The rates of cut are expected to be drastic, but how drastic will depend on the coefficient in the formula.  The coefficient represents the maximum tariff level, after the reduction exercise is completed.   The lower the coefficient, the greater will be the reductions.

For example, the United States has proposed a coefficient of 8.   With this, an existing bound tariff of 60% will be reduced to 7%.   All bound tariffs that are now above 60% will be reduced to between 7 to 8%.   Existing tariffs between 23 to 60% will fall to between 6 to 7%; and existing tariffs between 8 to 23% will fall to 5 to 6%.

Many countries bind only some and not all their tariffs, and have till now been free to determine at what rates to set the applied (or actual) tariffs for these “unbound products.”  Usually the “unbound” tariffs are for sensitive products which are produced locally and thus require tariff protection.

Malaysia has bound 81% of its industrial product lines, and thus 19% of the products are not bound, according to the WTO’s World Trade Report 2005. 
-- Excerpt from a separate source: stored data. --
(** * rtsp-stream: the HTTP routing layer ([core/routing.go])

    A shallow embedding of the request-validation, key-derivation and
    router-construction code of [core/routing.go], together with the
    properties the design document states about it.

    Go strings are byte sequences: they are embedded as [string] (a list of
    8-bit [ascii] characters).  A Go [error] that is only tested against
    [nil] is embedded as [option string] ([None] is [nil]); a function that
    can panic returns an [outcome]. *)

From Stdlib Require Import ZArith NArith Lia List Ascii String.
From stdpp Require Import gmap strings list.
Import ListNotations.

#[local] Open Scope list_scope.
#[local] Set Warnings "-register-all".

(** ** Results of Go calls *)

(** A Go run-time panic, as far as this file meets one. *)
Variant panic : Type :=
| IndexOutOfRange (index len : nat).

(** What a call of a Go function yields: it returns, or it panics. *)
Variant outcome (A : Type) : Type :=
| Returns (a : A)
| Panics (p : panic).
Arguments Returns {A} a.
Arguments Panics {A} p.

(** A Go [(T, error)] pair of which exactly one side is meaningful. *)
Variant result (A : Type) : Type :=
| Ok (a : A)
| Err (msg : string).
Arguments Ok {A} a.
Arguments Err {A} msg.

Definition is_err {A} (r : result A) : bool :=
  match r with Ok _ => false | Err _ => true end.

(** ** Bytes *)

Definition byte_of (c : ascii) : N := N_of_ascii c.
Definition chr (n : N) : ascii := ascii_of_N n.

(** The one-byte string [c]. *)
Definition str1 (c : ascii) : string := String c EmptyString.

(** The double quote, which a string literal of this file cannot hold. *)
Definition dquote : ascii := chr 34.

Definition in_range (lo hi b : N) : bool := (lo <=? b)%N && (b <=? hi)%N.
Definition is_alpha (c : N) : bool := in_range 97 122 c || in_range 65 90 c.
Definition is_digit (c : N) : bool := in_range 48 57 c.

(** [ishex] and [unhex], which [net/url] and [encoding/json] each define. *)
Definition ishex (c : N) : bool :=
  is_digit c || in_range 97 102 c || in_range 65 70 c.
Definition unhex (ch : ascii) : N :=
  let c := byte_of ch in
  (if is_digit c then c - 48
   else if in_range 97 102 c then c - 97 + 10
   else if in_range 65 70 c then c - 65 + 10
   else 0)%N.

(** [c] is one of the bytes of [set]. *)
Definition byte_in (set : string) (c : ascii) : bool :=
  existsb (Ascii.eqb c) (list_ascii_of_string set).

Fixpoint drop_bytes (n : nat) (s : string) : string :=
  match n, s with
  | 0, _ => s
  | S _, EmptyString => EmptyString
  | S n', String _ s' => drop_bytes n' s'
  end.

Fixpoint take_bytes (n : nat) (s : string) : string :=
  match n, s with
  | 0, _ => EmptyString
  | S _, EmptyString => EmptyString
  | S n', String c s' => String c (take_bytes n' s')
  end.

(** ** Package [unicode/utf8] *)
Module utf8.

Definition RuneError : N := 65533.

(** [s[i]] for the decoder, which has checked [i < len(s)] before. *)
Definition at_ (s : string) (i : nat) : N :=
  match String.get i s with Some c => byte_of c | None => 0 end.

(** [first[s0]] and [acceptRanges]: the length of the sequence a leading
    byte starts and the range its second byte must lie in; [None] for a
    byte that starts no sequence (the table's [xx]). *)
Definition lead (s0 : N) : option (nat * N * N) :=
  (if in_range 194 223 s0 then Some (2%nat, 128, 191)
   else if s0 =? 224 then Some (3%nat, 160, 191)
   else if in_range 225 236 s0 then Some (3%nat, 128, 191)
   else if s0 =? 237 then Some (3%nat, 128, 159)
   else if in_range 238 239 s0 then Some (3%nat, 128, 191)
   else if s0 =? 240 then Some (4%nat, 144, 191)
   else if in_range 241 243 s0 then Some (4%nat, 128, 191)
   else if s0 =? 244 then Some (4%nat, 128, 143)
   else None)%N.

(** [utf8.DecodeRuneInString]: the first rune of [s] and its width in
    bytes; [(RuneError, 0)] on the empty string and [(RuneError, 1)] on a
    byte that starts no well-formed sequence. *)
Definition DecodeRuneInString (s : string) : N * nat :=
  match s with
  | EmptyString => (RuneError, 0)
  | String c0 _ =>
    let s0 := byte_of c0 in
    if (s0 <? 128)%N then (s0, 1)
    else match lead s0 with
    | None => (RuneError, 1)
    | Some (sz, lo, hi) =>
      if String.length s <? sz then (RuneError, 1)
      else
        let s1 := at_ s 1 in
        if negb (in_range lo hi s1) then (RuneError, 1)
        else if sz <=? 2 then
          (N.lor (N.shiftl (N.land s0 31) 6) (N.land s1 63), 2)
        else
          let s2 := at_ s 2 in
          if negb (in_range 128 191 s2) then (RuneError, 1)
          else if sz <=? 3 then
            (N.lor (N.lor (N.shiftl (N.land s0 15) 12)
                          (N.shiftl (N.land s1 63) 6))
                   (N.land s2 63), 3)
          else
            let s3 := at_ s 3 in
            if negb (in_range 128 191 s3) then (RuneError, 1)
            else
              (N.lor (N.lor (N.lor (N.shiftl (N.land s0 7) 18)
                                   (N.shiftl (N.land s1 63) 12))
                            (N.shiftl (N.land s2 63) 6))
                     (N.land s3 63), 4)
    end
  end.

(** [utf8.AppendRune] on the empty slice: the UTF-8 encoding of [r];
    surrogates and values past U+10FFFF encode as U+FFFD. *)
Definition EncodeRune (r : N) : string :=
  let cont (x : N) := chr (N.lor 128 (N.land x 63)) in
  if (r <=? 127)%N then str1 (chr r)
  else if (r <=? 2047)%N then
    String (chr (N.lor 192 (N.shiftr r 6))) (str1 (cont r))
  else if (1114111 <? r)%N || in_range 55296 57343 r then
    String (chr 239) (String (chr 191) (str1 (chr 189)))
  else if (r <=? 65535)%N then
    String (chr (N.lor 224 (N.shiftr r 12)))
      (String (cont (N.shiftr r 6)) (str1 (cont r)))
  else
    String (chr (N.lor 240 (N.shiftr r 18)))
      (String (cont (N.shiftr r 12))
         (String (cont (N.shiftr r 6)) (str1 (cont r)))).

End utf8.

(** ** Package [strings] *)
Module strings.

Definition HasPrefix (s prefix : string) : bool := String.prefix prefix s.

(** [strings.Index]: the offset of the first occurrence of [substr] in
    [s]; [None] is Go's [-1]. *)
Fixpoint Index (s substr : string) : option nat :=
  if HasPrefix s substr then Some 0
  else match s with
  | EmptyString => None
  | String _ s' => option_map S (Index s' substr)
  end.

Definition Contains (s substr : string) : bool :=
  match Index s substr with Some _ => true | None => false end.

(** [strings.LastIndex]: the offset of the last occurrence. *)
Fixpoint LastIndex (s substr : string) : option nat :=
  let here := if HasPrefix s substr then Some 0 else None in
  match s with
  | EmptyString => here
  | String _ s' =>
    match LastIndex s' substr with
    | Some i => Some (S i)
    | None => here
    end
  end.

(** [strings.Cut]: [s] around the first [sep]; [(s, EmptyString, false)]
    when [sep] does not occur. *)
Definition Cut (s sep : string) : string * string * bool :=
  match Index s sep with
  | Some i => (take_bytes i s, drop_bytes (i + String.length sep) s, true)
  | None => (s, EmptyString, false)
  end.

(** [explode]: [s] cut into its UTF-8 sequences; an ill-formed byte is a
    piece of its own, kept as it is. *)
Fixpoint explode (fuel : nat) (s : string) : list string :=
  match fuel, s with
  | _, EmptyString => []
  | 0, _ => [s]
  | S fuel', _ =>
    let '(_, size) := utf8.DecodeRuneInString s in
    take_bytes size s :: explode fuel' (drop_bytes size s)
  end.

(** The loop of [genSplit] for a separator that is not empty and no limit
    on the number of pieces: cut at each occurrence of [sep], left to
    right.  Every round drops at least one byte of [s], so [fuel] at least
    the length of [s] runs the loop to its end. *)
Fixpoint genSplit (fuel : nat) (s sep : string) : list string :=
  match fuel with
  | 0 => [s]
  | S fuel' =>
    match Index s sep with
    | None => [s]
    | Some m =>
      take_bytes m s :: genSplit fuel' (drop_bytes (m + String.length sep) s) sep
    end
  end.

(** [strings.Split]. *)
Definition Split (s sep : string) : list string :=
  match sep with
  | EmptyString => explode (String.length s) s
  | _ => genSplit (String.length s) s sep
  end.

End strings.

(** ** The wire types of [core/routing.go] *)

(** [streamDto] describes an uri where the client can access the stream. *)
Record streamDto : Type := { URI : string }.

(** [summariseDto] describes each stream and their state of running. *)
Record summariseDto : Type := { Running : bool; summarise_URI : string }.

(** ** Package [encoding/json]

    [json.Unmarshal] into a [*streamDto] and [json.Marshal] of a
    [streamDto] (Go 1.21).  Of an error of the decoder only that there is
    one is modelled: the message of a [*SyntaxError] depends on where the
    scan stopped and on the byte it stopped at, and every such error
    stands here under the one text [json: syntax error], which is none of
    Go's. *)
Module json.

Inductive value : Type :=
| Null
| Bool (b : bool)
| Number (literal : string)
| Str (s : string)
| Array (elems : list value)
| Object (members : list (string * value)).

(** The scanner's bound on nested arrays and objects. *)
Definition maxNestingDepth : N := 10000.

Definition isSpace (c : ascii) : bool :=
  let b := byte_of c in
  ((b =? 32) || (b =? 9) || (b =? 13) || (b =? 10))%N.

Fixpoint skip_space (s : string) : string :=
  match s with
  | String c s' => if isSpace c then skip_space s' else s
  | EmptyString => s
  end.

(** [getu4]: the code unit of a [\uXXXX] escape that [s] starts with. *)
Definition getu4 (s : string) : option N :=
  match s with
  | String b (String u (String h1 (String h2 (String h3 (String h4 _))))) =>
    if Ascii.eqb b "\" && Ascii.eqb u "u"
       && forallb (fun h => ishex (byte_of h)) [h1; h2; h3; h4]
    then Some (unhex h1 * 4096 + unhex h2 * 256 + unhex h3 * 16 + unhex h4)%N
    else None
  | _ => None
  end.

(** [utf16.DecodeRune]. *)
Definition utf16_DecodeRune (r1 r2 : N) : N :=
  if in_range 55296 56319 r1 && in_range 56320 57343 r2
  then ((r1 - 55296) * 1024 + (r2 - 56320) + 65536)%N
  else utf8.RuneError.

(** What an escape that starts at the backslash [s] stands for, and how
    many bytes follow the backslash in it. *)
Definition unescape (s : string) : option (string * nat) :=
  match s with
  | String _ (String c after) =>
    if byte_in "\/" c || Ascii.eqb c dquote then Some (str1 c, 1)
    else if Ascii.eqb c "b" then Some (str1 (chr 8), 1)
    else if Ascii.eqb c "f" then Some (str1 (chr 12), 1)
    else if Ascii.eqb c "n" then Some (str1 (chr 10), 1)
    else if Ascii.eqb c "r" then Some (str1 (chr 13), 1)
    else if Ascii.eqb c "t" then Some (str1 (chr 9), 1)
    else if Ascii.eqb c "u" then
      match getu4 s with
      | None => None
      | Some rr =>
        if in_range 55296 57343 rr then
          let dec :=
            match getu4 (drop_bytes 6 s) with
            | Some rr1 => utf16_DecodeRune rr rr1
            | None => utf8.RuneError
            end in
          if (dec =? utf8.RuneError)%N
          then Some (utf8.EncodeRune utf8.RuneError, 5)
          else Some (utf8.EncodeRune dec, 11)
        else Some (utf8.EncodeRune rr, 5)
      end
    else None
  | _ => None
  end.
However the developed countries are now proposing that all the unbound tariffs be now bound, and through a calculation method that would drastically reduce them to very low levels.  Thus the sensitive locally-manufactured industrial products are also targeted for steep tariff cuts.
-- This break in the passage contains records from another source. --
(** X8. A call that returns an annotation has found scores, has run the
    binarizer the instance holds exactly once, on a curve with as many
    samples as the scores and on their sliding window, and after at most
    one consultation of a source, none when scores are attached.  The
    file has a ['uri'], and the annotation is the timeline the binarizer
    returned, under that uri, labelled with modality "speech". *)
Theorem successful_call `{Extern}
    (w w' : World) (f : File.t) (ann : Annotation.t) :
  __call__ f w = (inr ann, w') ->
  exists s b sp tl uri,
    fst (raw_scores f w) = inr s
    /\ _binarize (self w) = Some b
    /\ Binarize_apply b sp = inr tl
    /\ File.uri f = Some uri
    /\ ann = to_annotation {| Timeline.segments := Timeline.segments tl;
                              Timeline.uri := Some uri |} "speech"
    /\ log w' = log w
                ++ match File.sad_scores f with
                   | Some _ => []
                   | None => [consultation (self w) f]
                   end
                ++ [CallBinarize b sp]
    /\ SlidingWindowFeature.sliding_window sp = SlidingWindowFeature.sliding_window s
    /\ shape0 (SlidingWindowFeature.data sp) = shape0 (SlidingWindowFeature.data s).
Proof.
  unfold __call__, bind. intros Hcall.
  destruct (raw_scores f w) as [[e | s] w1] eqn:Hraw; [discriminate |].
  destruct (raw_scores_ok f w Hraw) as [Hself1 Hlog1].
  destruct (linear_scores s w1) as [[e | d] w2] eqn:Hlin; [discriminate |].
  destruct (linear_scores_ok s w1 Hlin) as (Hlog2 & Hbin2 & Hshape2).
  destruct (speech_vs_non_speech d (SlidingWindowFeature.sliding_window s) w2)
    as [[e | sp] w3] eqn:Hsp; [discriminate |].
  destruct (speech_vs_non_speech_ok _ _ w2 Hsp) as (Hw3 & Hwin & Hshape3). subst w3.
  destruct (speech_regions_ok f sp w2 Hcall)
    as (b & tl & uri & Hbin & Happly & Huri & Hann & Hlog).
  exists s, b, sp, tl, uri.
  split; [reflexivity |].
  split; [rewrite <- Hself1, <- Hbin2; exact Hbin |].
  split; [exact Happly |].
  split; [exact Huri |].
  split; [exact Hann |].
  split; [rewrite Hlog, Hlog2, Hlog1, app_assoc; reflexivity |].
  split; [exact Hwin |].
  rewrite Hshape3. exact Hshape2.
Qed.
In a draft of principles for tariff reduction adopted by WTO members in July 2004, developing countries are given some exemptions (from binding the unbound tariffs and from the full rates of tariff cuts under the formula).
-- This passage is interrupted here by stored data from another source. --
(** * Microscopy-AI-Agent-Demo: the viewer and the toolbar interlock

    A shallow embedding of [app/static/js/script.js].  The script is a set of
    event listeners over a few DOM elements and one THREE.js scene; each
    listener body is embedded as a computation in a small state-and-exception
    monad over a record [Page] that holds exactly the mutable things the
    listeners touch.

    The script is one file, and it declares [const aiToggle], [const statusDot]
    and [const statusText] at top level twice (lines 31-33 and lines 53-55).
    Redeclaring a lexical binding is an early error: the file is rejected
    before any statement runs, so no listener is installed and no function is
    defined.  The embedding therefore has two layers: the listener bodies as
    they are written, and the page as the script leaves it, where [handle]
    hands an event to a listener only if the script was evaluated
    ([script_runs]). *)

From Stdlib Require Import String Ascii List Bool Arith Lia.
Import ListNotations.
Local Open Scope string_scope.

(** ** Values that cross the browser boundary *)

(** A [File] of the file input: its name and its bytes. *)
Record File := mkFile { name : string; contents : string }.

(** What [URL.createObjectURL] hands out: one blob URL per call. *)
Inductive Url := BlobUrl (n : nat).

(** The objects that are ever added to the scene: the ambient light of line 8
    and the [gltf.scene] roots the loader decodes (each identified by a
    number). *)
Inductive Object3D := light | Model (id : nat).

(** The result handed to the success callback of [GLTFLoader.load].  Its
    [scene] is the default scene of the decoded asset, and is [undefined] for
    an asset that holds no scene. *)
Record GLTF := mkGLTF { scene_id : option nat }.

Definition gltf_scene (gltf : GLTF) : option Object3D :=
  option_map Model (scene_id gltf).

Definition Object3D_eqb (a b : Object3D) : bool :=
  match a, b with
  | light, light => true
  | Model i, Model j => Nat.eqb i j
  | _, _ => false
  end.

Definition isModel (o : Object3D) : bool :=
  match o with Model _ => true | light => false end.

Definition isLight (o : Object3D) : bool :=
  match o with light => true | Model _ => false end.

(** Arguments printed by [console.*]. *)
Inductive JSValue :=
| VStr (s : string)
| VNull
| VErr (e : string).

Inductive Level := LOG | WARN | ERROR.

Record ConsoleEntry := mkEntry { level : Level; args : list JSValue }.

Inductive Exn :=
| TypeError (msg : string)
| ReferenceError (msg : string).

(** ** The page *)

Record Page := mkPage {
  (* viewer *)
  scene_children : list Object3D;       (* scene.children *)
  blobs : list File;                    (* files registered by createObjectURL *)
  loader_requests : list Url;           (* GLTFLoader.load calls issued *)
  raf_callbacks : nat;                  (* pending requestAnimationFrame(animate) *)
  renders : nat;                        (* renderer.render(scene, camera) calls *)
  (* toolbar and interlock *)
  aiToggle_checked : bool;              (* aiToggle.checked *)
  statusDot_className : string;         (* statusDot.className *)
  statusText_textContent : string;      (* statusText.textContent *)
  modeIndicator_textContent : string;   (* modeIndicator.textContent *)
  (* what the user and the console see *)
  alerts : list string;                 (* alert(...) dialogs, oldest first *)
  console : list ConsoleEntry           (* the script's console.* calls, oldest first *)
}.

(** ** Handlers as computations *)

Inductive Outcome (A : Type) :=
| Done (a : A) (p : Page)
| Uncaught (e : Exn) (p : Page).
Arguments Done {A} a p.
Arguments Uncaught {A} e p.

Definition JS (A : Type) : Type := Page -> Outcome A.

Definition ret {A} (a : A) : JS A := fun p => Done a p.

Definition bind {A B} (m : JS A) (k : A -> JS B) : JS B :=
  fun p =>
    match m p with
    | Done a p' => k a p'
    | Uncaught e p' => Uncaught e p'
    end.

Definition throw {A} (e : Exn) : JS A := fun p => Uncaught e p.

Definition gets {A} (f : Page -> A) : JS A := fun p => Done (f p) p.

Definition modify (f : Page -> Page) : JS unit := fun p => Done tt (f p).

Declare Scope js_scope.
Delimit Scope js_scope with js.
Notation "x <- m ;; k" := (bind m (fun x => k))
  (at level 61, m at next level, right associativity) : js_scope.
Notation "m ;; k" := (bind m (fun _ => k))
  (at level 61, right associativity) : js_scope.
Local Open Scope js_scope.

(** The page a handler leaves behind, whether it finished or threw. *)
Definition page_of {A} (o : Outcome A) : Page :=
  match o with Done _ p => p | Uncaught _ p => p end.

Definition completes {A} (o : Outcome A) : bool :=
  match o with Done _ _ => true | Uncaught _ _ => false end.

(** ** Field updates *)

Definition with_scene_children (v : list Object3D) (p : Page) : Page :=
  mkPage v (blobs p) (loader_requests p) (raf_callbacks p) (renders p)
         (aiToggle_checked p) (statusDot_className p) (statusText_textContent p)
         (modeIndicator_textContent p) (alerts p) (console p).

Definition with_blobs (v : list File) (p : Page) : Page :=
  mkPage (scene_children p) v (loader_requests p) (raf_callbacks p) (renders p)
         (aiToggle_checked p) (statusDot_className p) (statusText_textContent p)
         (modeIndicator_textContent p) (alerts p) (console p).

Definition with_loader_requests (v : list Url) (p : Page) : Page :=
  mkPage (scene_children p) (blobs p) v (raf_callbacks p) (renders p)
         (aiToggle_checked p) (statusDot_className p) (statusText_textContent p)
         (modeIndicator_textContent p) (alerts p) (console p).

Definition with_raf_callbacks (v : nat) (p : Page) : Page :=
  mkPage (scene_children p) (blobs p) (loader_requests p) v (renders p)
         (aiToggle_checked p) (statusDot_className p) (statusText_textContent p)
         (modeIndicator_textContent p) (alerts p) (console p).

Definition with_renders (v : nat) (p : Page) : Page :=
  mkPage (scene_children p) (blobs p) (loader_requests p) (raf_callbacks p) v
         (aiToggle_checked p) (statusDot_className p) (statusText_textContent p)
         (modeIndicator_textContent p) (alerts p) (console p).

Definition with_aiToggle_checked (v : bool) (p : Page) : Page :=
  mkPage (scene_children p) (blobs p) (loader_requests p) (raf_callbacks p) (renders p)
         v (statusDot_className p) (statusText_textContent p)
         (modeIndicator_textContent p) (alerts p) (console p).

Definition with_statusDot_className (v : string) (p : Page) : Page :=
  mkPage (scene_children p) (blobs p) (loader_requests p) (raf_callbacks p) (renders p)
         (aiToggle_checked p) v (statusText_textContent p)
         (modeIndicator_textContent p) (alerts p) (console p).

Definition with_statusText_textContent (v : string) (p : Page) : Page :=
  mkPage (scene_children p) (blobs p) (loader_requests p) (raf_callbacks p) (renders p)
         (aiToggle_checked p) (statusDot_className p) v
         (modeIndicator_textContent p) (alerts p) (console p).

Definition with_modeIndicator_textContent (v : string) (p : Page) : Page :=
  mkPage (scene_children p) (blobs p) (loader_requests p) (raf_callbacks p) (renders p)
         (aiToggle_checked p) (statusDot_className p) (statusText_textContent p)
         v (alerts p) (console p).

Definition with_alerts (v : list string) (p : Page) : Page :=
  mkPage (scene_children p) (blobs p) (loader_requests p) (raf_callbacks p) (renders p)
         (aiToggle_checked p) (statusDot_className p) (statusText_textContent p)
         (modeIndicator_textContent p) v (console p).

Definition with_console (v : list ConsoleEntry) (p : Page) : Page :=
  mkPage (scene_children p) (blobs p) (loader_requests p) (raf_callbacks p) (renders p)
         (aiToggle_checked p) (statusDot_className p) (statusText_textContent p)
         (modeIndicator_textContent p) (alerts p) v.

(** ** Browser and library primitives *)

(** [alert(msg)]: one modal notice shown to the user. *)
Definition alert (msg : string) : JS unit :=
  modify (fun p => with_alerts (alerts p ++ [msg]) p).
But these are very small, amounting to only 5-10% of products and limited to 5-10% of the total value of the country’s imports.  The developed countries are proposing to do away with or reduce further this already small degree of “flexibility”.

If the developed countries’ proposals go through at the WTO, it may spell the end of many local industries in many developing countries.

True, the foreign industrial firms may still find it profitable to operate in developing countries.  However, there is limited foreign investment worldwide, and foreign firms can only employ a minority of the industrial workforce.

Moreover, foreign firms increasingly prefer to locate in or relocate to countries with low-cost labour, such as China and Vietnam.

Thus, industrial development has to rely mainly on local industries and firms.  And the history of the United States, Europe and Japan show that their local industries grew under high tariff protection which prevented the entry of cheaper imports that would have ruined their local firms.

It was only when their local firms became competitive did these countries lower their industrial tariffs. And these rich countries are still protecting their inefficient local sectors (textiles, agriculture) under high tariff walls. 

Now that they have reached high industrial status, the rich countries are preaching to the less advanced nations that they should bring their tariffs down to very low levels, on the argument that competition will bring about efficiency.

Their pressures on the developing countries at the WTO are well advanced.  And the local captains of industry of developing countries are hardly aware of the dangers lurking just ahead.

When the talks at the WTO resume in September, there will be only one last chance for the developing countries to get their act together, to argue the case for a more realistic schedule for tariff reduction, instead of the “big-bang liberalization” approach that can spell doom for many a local firm.

Otherwise the kind of challenge that is now facing Proton in Malaysia, and many other local firms in other developing countries, will be only the tip of a large iceberg.  The future of industrial development itself is at stake in these talks, though few economic planners, let alone political leaders, are aware of it.